Fitch Ratings affirms Vietnam’s sovereign rating at ‘BB’ with positive outlook saying the delayed payment on a Vietnamese government-guaranteed loan in September was paid in full within the month and Fitch understands the administrative problems that gave rise to this delay are being addressed.
“Therefore, the delayed payment does not have an immediate impact on the rating,” the rating agency noted in a report released on Thursday.
Fitch’s latest rating has helped soothe concerns caused by last month’s statement made by Moody’s Investors Service.
Moody’s on October 9 placed the Ba3 local and foreign currency issuer and senior unsecured ratings of the Vietnamese Government under review for downgrade as it became aware of delayed payments on an obligation by the Government.
According to Moody’s, while the information available so far points to no or minimal losses for creditors, co-ordination gaps within the administration that the delayed payments may reflect point to creditworthiness that may no longer be consistent with a Ba3 rating.

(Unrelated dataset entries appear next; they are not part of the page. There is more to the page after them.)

(* ===== verification/HtBase.v ===== *)
(** The leaf routines of the table core: [src/src/core/pcache_htable.c],
    [pcache_htable.h] and the cell classes of [pcache_arena.c].

    - [pcache_key_hash]: MurmurHash3 x86_32 over the key's bytes;
    - [val_eq]: the store's identical-value test, 32 bytes a step, then 8, then
      one overlapping word - proved to be equality of the bytes;
    - [pcache_str2ll]: the strict decimal parse a counter conversion uses;
    - the cell ladder: [cell_sizes], the [size2class] lookup built at start and
      [pcache_cell_bound]. *)

From stdpp Require Import base tactics list numbers sets.
From S2P Require Import Prelude.
#[local] Open Scope Z_scope.

(** * Words in memory *)

(** [memcpy] of a byte range into an unsigned word, little-endian. *)
Definition le_word (l : bytes) : Z := foldr (fun b acc => b + 256 * acc) 0 l.

Lemma le_word_range l : bytes_ok l -> 0 <= le_word l < 256 ^ zlen l.
Proof.
  induction 1 as [|b l Hb _ IH]; [done|]. rewrite zlen_cons, Z.pow_add_r by (pose_lens; lia).
  cbn [le_word foldr]. change (foldr _ 0 l) with (le_word l). unfold is_u8 in Hb; pow2. change (256 ^ 1) with 256. lia.
Qed.

Lemma le_word_inj l k : bytes_ok l -> bytes_ok k -> length l = length k -> le_word l = le_word k -> l = k.
Proof.
  intros Hl. revert k. induction Hl as [|a l Ha Hl IH]; intros [|b k] Hk Hlen; try done.
  inversion Hk as [|? ? Hb Hk']; subst. cbn [le_word foldr].
  change (foldr _ 0 l) with (le_word l); change (foldr _ 0 k) with (le_word k). intros E.
  unfold is_u8 in *; pow2. assert (a = b /\ le_word l = le_word k) as [-> E'] by lia.
  f_equal. apply IH; [done|by injection Hlen|done].
Qed.

(** The byte [i] of a word, lowest first. *)
Definition byte_n (w : Z) (i : nat) : Z := (w / 2 ^ (8 * Z.of_nat i)) mod 2 ^ 8.

Lemma byte_n_lxor a b i : byte_n (Z.lxor a b) i = Z.lxor (byte_n a i) (byte_n b i).
Proof.
  unfold byte_n. rewrite <- !shiftr_div by lia. rewrite <- !Z.land_ones by lia. rewrite Z.shiftr_lxor.
  apply Z.bits_inj'. intros n Hn. rewrite !Z.lxor_spec, !Z.land_spec, Z.lxor_spec.
  destruct (Z.testbit (Z.ones 8) n); by rewrite ?andb_true_r, ?andb_false_r.
Qed.

(** [memcpy] of a 64-bit word into eight bytes. *)
Fixpoint le_bytes (n : nat) (w : Z) : bytes :=
  match n with O => [] | S n => w mod 256 :: le_bytes n (w / 256) end.

Lemma le_bytes_len n w : length (le_bytes n w) = n.
Proof. revert w; induction n; intros; simpl; auto. Qed.

Lemma le_bytes_ok n w : bytes_ok (le_bytes n w).
Proof. revert w; induction n; intros; simpl; constructor; [word_lia|apply IHn]. Qed.

Lemma le_word_bytes n w : 0 <= w < 256 ^ Z.of_nat n -> le_word (le_bytes n w) = w.
Proof.
  revert w; induction n as [|n IH]; intros w H; [simpl in *; lia|].
  rewrite Nat2Z.inj_succ, Z.pow_succ_r in H by lia.
  cbn [le_bytes le_word foldr]. change (foldr _ 0 ?l) with (le_word l). rewrite IH by (Z.div_mod_to_equations; lia).
  Z.div_mod_to_equations; lia.
Qed.

(** The eight raw bytes of a native counter as a [long long], and back. *)
Definition ll_of (v : bytes) : Z := s64 (le_word (take 8 v)).
Definition ll_bytes (x : Z) : bytes := le_bytes 8 (u64 x).

Lemma ll_of_bytes x : is_s64 x -> ll_of (ll_bytes x) = x.
Proof.
  intros H. unfold ll_of, ll_bytes. rewrite take_ge by (by rewrite le_bytes_len).
  rewrite le_word_bytes, s64_u64; [done|done|]. pose proof (u64_range x). unfold is_u64 in *. lia.
Qed.

(** * The key hash *)

Definition murmur_rotl (x r : Z) : Z := Z.lor (u32 (Z.shiftl x r)) (Z.shiftr x (32 - r)).

Definition murmur_k (k : Z) : Z := u32 (murmur_rotl (u32 (k * 0xcc9e2d51)) 15 * 0x1b873593).

(** The body over whole 4-byte words; what is left is the tail. *)
Fixpoint murmur_body (fuel : nat) (h : Z) (p : bytes) : Z * bytes :=
  match fuel, p with
  | S fuel, p0 :: p1 :: p2 :: p3 :: p' =>
      let h := Z.lxor h (murmur_k (le_word [p0; p1; p2; p3])) in
      murmur_body fuel (u32 (murmur_rotl h 13 * 5 + 0xe6546b64)) p'
  | _, _ => (h, p)
  end.

Definition murmur_tail (h : Z) (p : bytes) : Z :=
  match p with
  | [p0; p1; p2] => Z.lxor h (murmur_k (Z.lxor (Z.lxor (Z.shiftl p2 16) (Z.shiftl p1 8)) p0))
  | [p0; p1] => Z.lxor h (murmur_k (Z.lxor (Z.shiftl p1 8) p0))
  | [p0] => Z.lxor h (murmur_k p0)
  | _ => h
  end.

Definition pcache_key_hash (key : bytes) : Z :=
  let '(h, p) := murmur_body (length key) 0x9747b28c key in
  let h := murmur_tail h p in
  let h := Z.lxor h (u32 (zlen key)) in
  let h := Z.lxor h (Z.shiftr h 16) in
  let h := u32 (h * 0x85ebca6b) in
  let h := Z.lxor h (Z.shiftr h 13) in
  let h := u32 (h * 0xc2b2ae35) in
  Z.lxor h (Z.shiftr h 16).

#[global] Arguments pcache_key_hash : simpl never.

(** The published MurmurHash3 x86_32 vectors for this seed. *)
Example murmur_vector_empty : pcache_key_hash [] = 0xEBB6C228.
Proof. vm_compute. reflexivity. Qed.
Example murmur_vector_hello :      (* "Hello, world!" *)
  pcache_key_hash [72; 101; 108; 108; 111; 44; 32; 119; 111; 114; 108; 100; 33] = 0x24884CBA.
Proof. vm_compute. reflexivity. Qed.

Lemma lxor_u32 a b : is_u32 a -> is_u32 b -> is_u32 (Z.lxor a b).
Proof.
  unfold is_u32. intros Ha Hb. split; [apply Z.lxor_nonneg; lia|].
  assert (Z.lxor a b = Z.lxor a b mod 2 ^ 32) as ->; [|apply Z.mod_pos_bound; lia].
  rewrite <- Z.land_ones by lia. apply Z.bits_inj'. intros n Hn. rewrite Z.land_spec, Z.lxor_spec.
  destruct (Z.lt_ge_cases n 32); [rewrite Z.ones_spec_low by lia; by rewrite andb_true_r|].
  assert (forall x, 0 <= x < 2 ^ 32 -> Z.testbit x n = false) as Hz.
  { intros x Hx. rewrite <- (Z.mod_small x (2 ^ 32)) by lia. by apply Z.mod_pow2_bits_high. }
  by rewrite !Hz, andb_false_l by lia.
Qed.

Lemma shiftr_u32 a k : is_u32 a -> 0 <= k -> is_u32 (Z.shiftr a k).
Proof.
  unfold is_u32. intros Ha Hk. rewrite Z.shiftr_div_pow2 by lia.
  pose proof (Z.pow_pos_nonneg 2 k). split; [apply Z.div_pos; lia|].
  apply Z.div_lt_upper_bound; nia.
Qed.

Lemma pcache_key_hash_u32 k : is_u32 (pcache_key_hash k).
Proof.
  unfold pcache_key_hash. destruct (murmur_body _ _ _) as [h p]. cbv zeta.
  apply lxor_u32; [|apply shiftr_u32; [|lia]]; apply u32_range.
Qed.

(** * The identical-value test *)

Definition ld64 (p : bytes) (i : nat) : Z := le_word (take 8 (drop i p)).

(** The 32-byte steps from [i]: where they stop, or [None] at a difference. *)
Fixpoint eq_steps32 (fuel : nat) (p q : bytes) (n i : nat) : option nat :=
  match fuel with
  | O => Some i
  | S fuel =>
      if (i + 32 <=? n)%nat then
        if Z.lor (Z.lor (Z.lor (Z.lxor (ld64 p i) (ld64 q i))
                               (Z.lxor (ld64 p (i + 8)) (ld64 q (i + 8))))
                        (Z.lxor (ld64 p (i + 16)) (ld64 q (i + 16))))
                 (Z.lxor (ld64 p (i + 24)) (ld64 q (i + 24))) =? 0
        then eq_steps32 fuel p q n (i + 32) else None
      else Some i
  end.

Fixpoint eq_steps8 (fuel : nat) (p q : bytes) (n i : nat) : option nat :=
  match fuel with
  | O => Some i
  | S fuel =>
      if (i + 8 <=? n)%nat then
        if ld64 p i =? ld64 q i then eq_steps8 fuel p q n (i + 8) else None
      else Some i
  end.

Fixpoint eq_bytes (p q : bytes) (n : nat) : bool :=
  match n, p, q with
  | O, _, _ => true
  | S n, a :: p, b :: q => (a =? b) && eq_bytes p q n
  | S _, _, _ => false
  end.

Definition val_eq (p q : bytes) (n : nat) : bool :=
  if (n <? 8)%nat then eq_bytes p q n else
  match eq_steps32 n p q n 0 with
  | None => false
  | Some i =>
      match eq_steps8 n p q n i with
      | None => false
      | Some i => negb ((i <? n)%nat && negb (ld64 p (n - 8) =? ld64 q (n - 8)))
      end
  end.

#[global] Arguments val_eq : simpl never.

Section ValEq.
Context (p q : bytes) (n : nat) (Hp : bytes_ok p) (Hq : bytes_ok q).
Context (Lp : length p = n) (Lq : length q = n).

Lemma ld64_eq i : (i + 8 <= n)%nat -> ld64 p i = ld64 q i <-> take 8 (drop i p) = take 8 (drop i q).
Proof.
  intros H. split; [|unfold ld64; by intros ->]. apply le_word_inj.
  1-2: by apply Forall_take, Forall_drop. rewrite !length_take, !length_drop. lia.
Qed.

Lemma agree_more i j :
  (i + j <= n)%nat -> take i p = take i q -> take j (drop i p) = take j (drop i q) ->
  take (i + j) p = take (i + j) q.
Proof. intros H Hi Hj. rewrite <- !take_take_drop. congruence. Qed.

Lemma eq_steps8_spec fuel i :
  (i <= n)%nat -> take i p = take i q -> (n - i < 8 * fuel)%nat ->
  match eq_steps8 fuel p q n i with
  | None => p <> q
  | Some j => take j p = take j q /\ (j <= n)%nat /\ (n < j + 8)%nat
  end.
Proof.
  revert i. induction fuel as [|fuel IH]; intros i Hi Ht Hf; cbn [eq_steps8]; [lia|].
  destruct (i + 8 <=? n)%nat eqn:E; [apply Nat.leb_le in E|apply Nat.leb_gt in E; lia || done].
  destruct (ld64 p i =? ld64 q i) eqn:E2; bool_facts.
  - apply IH; [lia| |lia]. apply agree_more; [lia|done|]. by apply ld64_eq.
  - intros Heq. apply E2. unfold ld64. congruence.
Qed.

Lemma eq_steps32_spec fuel i :
  (i <= n)%nat -> take i p = take i q ->
  match eq_steps32 fuel p q n i with
  | None => p <> q
  | Some j => take j p = take j q /\ (j <= n)%nat
  end.
Proof.
  revert i. induction fuel as [|fuel IH]; intros i Hi Ht; cbn [eq_steps32]; [done|].
  destruct (i + 32 <=? n)%nat eqn:E; [apply Nat.leb_le in E|done].
  match goal with |- context [if ?x =? 0 then _ else _] => destruct (x =? 0) eqn:E2 end; bool_facts.
  - apply Z.lor_eq_0_iff in E2 as [[[E2 E3]%Z.lor_eq_0_iff E4]%Z.lor_eq_0_iff E5].
    apply Z.lxor_eq in E2, E3, E4, E5. apply ld64_eq in E2, E3, E4, E5; try lia.
    apply IH; [lia|]. replace (i + 32)%nat with (i + 8 + 8 + 8 + 8)%nat by lia.
    repeat apply agree_more; try done; try lia.
    all: by rewrite <- ?Nat.add_assoc.
  - intros Heq. apply E2. rewrite Heq. by rewrite !Z.lxor_nilpotent.
Qed.

Lemma eq_bytes_spec : eq_bytes p q n = bool_decide (p = q).
Proof.
  clear Hp Hq. revert p q Lp Lq. induction n as [|m IH]; intros [|a x] [|b y]; try done.
  intros [= H1] [= H2]. cbn [eq_bytes]. rewrite IH by done.
  destruct (a =? b) eqn:E; bool_facts; cbn [andb].
  - subst. apply bool_decide_ext. naive_solver.
  - symmetry. apply bool_decide_eq_false_2. naive_solver.
Qed.

(** The test is equality of the two byte ranges. *)
Lemma val_eq_spec : val_eq p q n = bool_decide (p = q).
Proof.
  unfold val_eq. destruct (n <? 8)%nat eqn:E; [apply eq_bytes_spec|apply Nat.ltb_ge in E].
  pose proof (eq_steps32_spec n 0 ltac:(lia) eq_refl) as H.
  destruct (eq_steps32 n p q n 0) as [i|]; [|by rewrite bool_decide_eq_false_2].
  destruct H as [Ht Hi]. pose proof (eq_steps8_spec n i Hi Ht ltac:(lia)) as H.
  destruct (eq_steps8 n p q n i) as [j|]; [|by rewrite bool_decide_eq_false_2].
  destruct H as (Ht' & Hj & Hlast). symmetry.
  destruct (j <? n)%nat eqn:E2; cbn [andb negb].
  - apply Nat.ltb_lt in E2. rewrite negb_involutive.
    destruct (ld64 p (n - 8) =? ld64 q (n - 8)) eqn:E3; bool_facts.
    + apply bool_decide_eq_true_2. apply ld64_eq in E3; [|lia].
      rewrite <- (take_ge p n), <- (take_ge q n) by lia.
      replace n with (n - 8 + 8)%nat by lia. apply agree_more; [lia| |done].
      apply (f_equal (take (n - 8))) in Ht'. rewrite !take_take in Ht'.
      by rewrite Nat.min_l in Ht' by lia.
    + apply bool_decide_eq_false_2. intros Heq. apply E3. by rewrite Heq.
  - apply Nat.ltb_ge in E2. apply bool_decide_eq_true_2.
    rewrite !take_ge in Ht' by lia. done.
Qed.

End ValEq.

(** * The decimal parse of a counter conversion *)

Definition is_digit (c : Z) : bool := negb ((c <? 48) || (57 <? c)).

Fixpoint digits_ll (v : Z) (p : bytes) : option Z :=
  match p with
  | [] => Some v
  | c :: p => if is_digit c then digits_ll (s64 (v * 10 + (c - 48))) p else None
  end.

(** [None] is the parse's -1. *)
Definition pcache_str2ll (p : bytes) : option Z :=
  match p with
  | [] => None
  | c :: p' =>
      if (c =? 45) || (c =? 43) then
        match p' with
        | [] => None
        | _ => (fun v => if c =? 45 then s64 (- v) else v) <$> digits_ll 0 p'
        end
      else digits_ll 0 p
  end.

(** [snprintf "%lld"]. *)
Fixpoint udec (fuel : nat) (x : Z) (acc : bytes) : bytes :=
  match fuel with
  | O => acc
  | S fuel => if x <? 10 then 48 + x :: acc else udec fuel (x / 10) (48 + x mod 10 :: acc)
  end.

(** Twenty digits hold any 64-bit value. *)
Definition print_ll (x : Z) : bytes :=
  if x <? 0 then 45 :: udec 20 (- x) [] else udec 20 x [].

Lemma digits_udec fuel x acc :
  0 <= x < 10 ^ Z.of_nat fuel -> x < 2 ^ 63 -> digits_ll 0 (udec fuel x acc) = digits_ll x acc.
Proof.
  revert x acc.
  induction fuel as [|fuel IH]; intros x acc Hx Hx'; [simpl in *; assert (x = 0) as -> by lia; done|].
  cbn [udec]. rewrite Nat2Z.inj_succ, Z.pow_succ_r in Hx by lia.
  destruct (x <? 10) eqn:E; bool_facts.
  - cbn [digits_ll]. unfold is_digit. btrue. f_equal. word_lia.
  - rewrite IH by (Z.div_mod_to_equations; lia). cbn [digits_ll].
    unfold is_digit. pose proof (Z.mod_pos_bound x 10 ltac:(lia)). btrue.
    f_equal. rewrite Z.add_simpl_l. assert (x / 10 * 10 + x mod 10 = x) as -> by (Z.div_mod_to_equations; lia).
    word_lia.
Qed.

Moody’s expects to complete the review within three months. During the period, Moody’s will assess the practices and systems the Government has or is instituting, to ensure reliable, timely, and smooth payments.
Moody’s would maintain and confirm Vietnam’s Ba3 rating if the rating review were to conclude there is evidence of clear and effective steps being taken that offer very high confidence all debt obligations will be honoured in a smooth and timely manner.
In the latest rating on Vietnam, Fitch said the country’s economic expansion had been driven by strong foreign investment and steady export growth.
Exports as a share of Vietnamese GDP rose from 2011-18. Vietnam’s current account surpluses helped build external buffers and its external liquidity ratio was well above the ‘BB’ category median, although funding costs would rise over time as Vietnam moves from concessional to market funding.
GDP growth remained strong in the first nine months of 2019 at 7 per cent year-on-year and a similar annual growth rate in the last quarter would keep Vietnam as one of the fastest-growing economies in APAC and in the ‘BB’ rating category globally.
Vietnam appears to be benefiting from production shifts resulting from US-China trade tensions, although large-scale relocation of manufacturing to Vietnam will take time, and the country’s high degree of trade openness means it may feel effects from the trade war, according to Fitch.
The revision of Fitch’s outlook on Vietnam to ‘Positive’ in May reflected improving economic management, current account surpluses, falling government debt, high growth and stable inflation.